(Beginning of The input)

(** [x.assign(crimeaditionalinfo=f(x['crimeaditionalinfo']))], for an
    [f] that works cell by cell. *)
Definition assign_text (f : option string → option string) (r : raw_row) : raw_row :=
  RawRow (f (raw_crimeaditionalinfo r)) (raw_category r) (raw_sub_category r).

(** The characters the pattern [[^\w\s.,!?@#$%&*()]] does not match. *)
Definition is_plain (c : ascii) : bool :=
  isword c || isspace c ||
  bool_decide (c ∈ ["."; ","; "!"; "?"; "@"; "#"; "$"; "%"; "&"; "*"; "("; ")"]%char).

(** The dtype of the text column of the frame [clean_dataframe] is given:
    [object] when the column holds strings, with or without missing
    cells; a numeric dtype when [pd.read_csv] found only numbers in it, or
    no value at all. The cells of a numeric column are not strings; they
    are never read, see [str_accessor]. *)
Inductive dtype : Type := object | numeric.

(** [x['crimeaditionalinfo'].str]: only a column of dtype [object] has
    the accessor. *)
Definition str_accessor (text_dtype : dtype) : outcome unit :=
  match text_dtype with
  | object => Ret tt
  | numeric => Raise (AttributeError "Can only use .str accessor with string values!")
  end.

(** [x[x['crimeaditionalinfo'].str.strip() != '']]: the stripped text of
    a missing cell is missing, and differs from ['']. *)
Definition remove_empty_texts (text_dtype : dtype) (x : list raw_row)
    : outcome (list raw_row) :=
  str_accessor text_dtype;;
  Ret (filter (λ r, strip <$> raw_crimeaditionalinfo r ≠ Some "") x).

(** [x.fillna({'category': 'Unknown', 'sub_category': 'Unknown',
    'crimeaditionalinfo': ''})] *)
Definition fillna (r : raw_row) : raw_row :=
  RawRow (Some (default "" (raw_crimeaditionalinfo r)))
         (Some (default "Unknown" (raw_category r)))
         (Some (default "Unknown" (raw_sub_category r))).

(** [.astype(str)] on a cell *)
Definition astype_str (t : option string) : option string :=
  Some (default "nan" t).

(** [.str.replace(r'[^\w\s.,!?@#$%&*()]', ' ', regex=True)] on a string *)
Definition replace_special (s : string) : string :=
  string_map (λ c, if is_plain c then c else " "%char) s.

(** [x.drop_duplicates(subset='crimeaditionalinfo')]: of the records
    with the same text the first one is kept. *)
Fixpoint drop_duplicates_go (seen : list (option string)) (x : list raw_row)
    : list raw_row :=
  match x with
  | [] => []
  | r :: x' =>
      if bool_decide (raw_crimeaditionalinfo r ∈ seen) then drop_duplicates_go seen x'
      else r :: drop_duplicates_go (raw_crimeaditionalinfo r :: seen) x'
  end.
Definition drop_duplicates : list raw_row → list raw_row := drop_duplicates_go [].

(** [x['crimeaditionalinfo'].str.len() >= 20]: the length of a missing
    cell is missing, and the comparison is then false. *)
Definition long_enough (r : raw_row) : Prop :=
  match raw_crimeaditionalinfo r with
  | Some s => (20 ≤ String.length s)%nat
  | None => False
  end.
#[global] Instance long_enough_dec r : Decision (long_enough r).
Proof. unfold long_enough. destruct (raw_crimeaditionalinfo r); apply _. Defined.

Record cleaning_step : Type := CleaningStep {
  step_name : string;
  step_func : list raw_row → outcome (list raw_row);
  step_desc : string;
}.

(** The list [cleaning_steps]. The second step is the only one that
    uses the [.str] accessor on the column as it was given; from the
    fourth step on the column has been converted by [astype(str)]. *)
Definition cleaning_steps (text_dtype : dtype) (is_training : bool) : list cleaning_step :=
  [CleaningStep "Initial shape" (λ x, Ret x) "Initial dataset loaded";
   CleaningStep "Remove empty texts" (remove_empty_texts text_dtype) "Removed empty texts";
   CleaningStep "Fill missing values" (λ x, Ret (fillna <$> x)) "Filled missing values";
   CleaningStep "Convert to string" (λ x, Ret (assign_text astype_str <$> x))
     "Converted text to string";
   CleaningStep "Clean special characters"
     (λ x, Ret (assign_text (fmap replace_special) <$> x)) "Cleaned special characters"]
  ++ (if is_training then
        [CleaningStep "Remove duplicates" (λ x, Ret (drop_duplicates x))
           "Removed duplicate texts";
         CleaningStep "Remove very short texts" (λ x, Ret (filter long_enough x))
           "Removed very short texts"]
      else []).

(** An entry of the cleaning report. *)
Record report_entry : Type := ReportEntry {
  step : string;
  description : string;
  rows_before : Z;
  rows_after : Z;
  rows_removed : Z;
}.

(** One pass of the loop of [clean_dataframe]. *)
Definition run_step (acc : list raw_row * list report_entry) (s : cleaning_step)
    : outcome (list raw_row * list report_entry) :=
  let '(df, cleaning_report) := acc in
  let initial_shape := Z.of_nat (length df) in
  df ← step_func s df;
  let final_shape := Z.of_nat (length df) in
  Ret (df, cleaning_report ++
             [ReportEntry (step_name s) (step_desc s) initial_shape final_shape
                (initial_shape - final_shape)]).

(** [clean_dataframe], for a frame given by the dtype of its text column
    and its records. *)
Definition clean_dataframe (text_dtype : dtype) (df : list raw_row) (is_training : bool)
    : outcome (list raw_row * list report_entry) :=
  foldlM run_step (df, []) (cleaning_steps text_dtype is_training).

(** The records the step 'Remove empty texts' keeps: those whose text is
    missing or has a character that is no white space. *)
Abbreviation keeps_text := (λ r : raw_row, strip <$> raw_crimeaditionalinfo r ≠ Some "").

(** The record [clean_dataframe] makes of a record it keeps. *)
Definition cleaned_row (r : raw_row) : raw_row :=
  assign_text (fmap replace_special) (assign_text astype_str (fillna r)).

(** The text column of a frame without missing texts. *)
Definition texts (df : list raw_row) : list string :=
  (λ r, default "" (raw_crimeaditionalinfo r)) <$> df.

(** [Series.duplicated()]: an entry is marked when an earlier entry is
    equal to it. *)
Fixpoint duplicated_go (seen l : list string) : list bool :=
  match l with
  | [] => []
  | s :: l' => bool_decide (s ∈ seen) :: duplicated_go (s :: seen) l'
  end.
Definition duplicated : list string → list bool := duplicated_go [].

(** [int(mask.sum())] *)
Definition count_true (mask : list bool) : Z := Z.of_nat (length (filter Is_true mask)).

(** [DatasetAnalyzer.detect_potential_issues], on the text column
    [df['crimeaditionalinfo']] of a frame without missing texts. *)
Definition detect_potential_issues (text_column : list string) : gmap string Z :=
  {[ "duplicate_texts" := count_true (duplicated text_column);
     "very_short_texts" :=
       count_true ((λ s, bool_decide (String.length s < 20)%nat) <$> text_column);
     "very_long_texts" :=
       count_true ((λ s, bool_decide (1000 < String.length s)%nat) <$> text_column);
     "potential_noise" :=
       count_true ((λ s, negb (string_forall is_plain s)) <$> text_column) ]}.

(** ** Model building *)

(** [np.unique] on an array of ids: the distinct ids, ascending. *)
Definition np_unique_ids (y : list Z) : list Z := merge_sort Z.le (remove_dups y).

(** [np.bincount(x)]: for each of 0..max(x), the number of its
    occurrences in [x]; a negative entry raises. *)
Definition bincount (x : list Z) : outcome (list Z) :=
  if bool_decide (Exists (λ i, (i < 0)%Z) x)
  then Raise (ValueError "'list' argument must have no negative elements")
  else Ret ((λ i, Z.of_nat (length (filter (λ j, j = i) x)))
              <$> seqZ 0 (foldr Z.max (-1)%Z x + 1)).

(** The binary64 value of an integer below 2^63, and NumPy's true
    division of two such integers: both operands are converted, a zero
    divisor gives an infinity or a NaN and raises nothing. *)
Definition float_of_int (z : Z) : float := PrimFloat.of_uint63 (Uint63.of_Z z).
Definition true_divide (a b : Z) : float := PrimFloat.div (float_of_int a) (float_of_int b).

(** [dict(pairs)]: a later pair replaces an earlier one with its key. *)
Definition dict {V} (pairs : list (Z * V)) : gmap Z V :=
  foldl (λ d kv, <[kv.1 := kv.2]> d) ∅ pairs.

(** The grid search [build_model] returns; of its parameters only the
    class weights of the random forest depend on the labels. *)
Record GridSearchCV : Type := { class_weight : option (gmap Z float) }.

(** [CybercrimeClassifier.build_model] *)
Definition build_model (class_labels : list Z) : outcome GridSearchCV :=
  let n_samples := Z.of_nat (length class_labels) in
  let n_classes := Z.of_nat (length (np_unique_ids class_labels)) in
  class_weights ←
    (if bool_decide (1 < n_classes)%Z then
       counts ← bincount class_labels;
       Ret (Some (dict (zip (np_unique_ids class_labels)
                            ((λ count, true_divide n_samples (n_classes * count))
                               <$> counts))))
     else Ret None);
  Ret {| class_weight := class_weights |}.

(** ** Training *)

(** [self.models[column] = model] *)
Definition set_model (c : column) (model : Model) (self : CybercrimeClassifier)
    : CybercrimeClassifier :=
  {| label_encoders := label_encoders self;
     models := <[c := Some model]> (models self);
     min_samples_per_class := min_samples_per_class self |}.

(** The grid search of [build_model] before [fit]: its methods raise. *)
Definition not_fitted : Model :=
  {| predict_proba := λ _, Raise (LibraryError "NotFittedError");
     model_predict := λ _, Raise (LibraryError "NotFittedError") |}.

(End of The input)

#### [Task]
Pull every line containing "mask" from the data.

#### [Response below]
(** [int(mask.sum())] *)
Definition count_true (mask : list bool) : Z := Z.of_nat (length (filter Is_true mask)).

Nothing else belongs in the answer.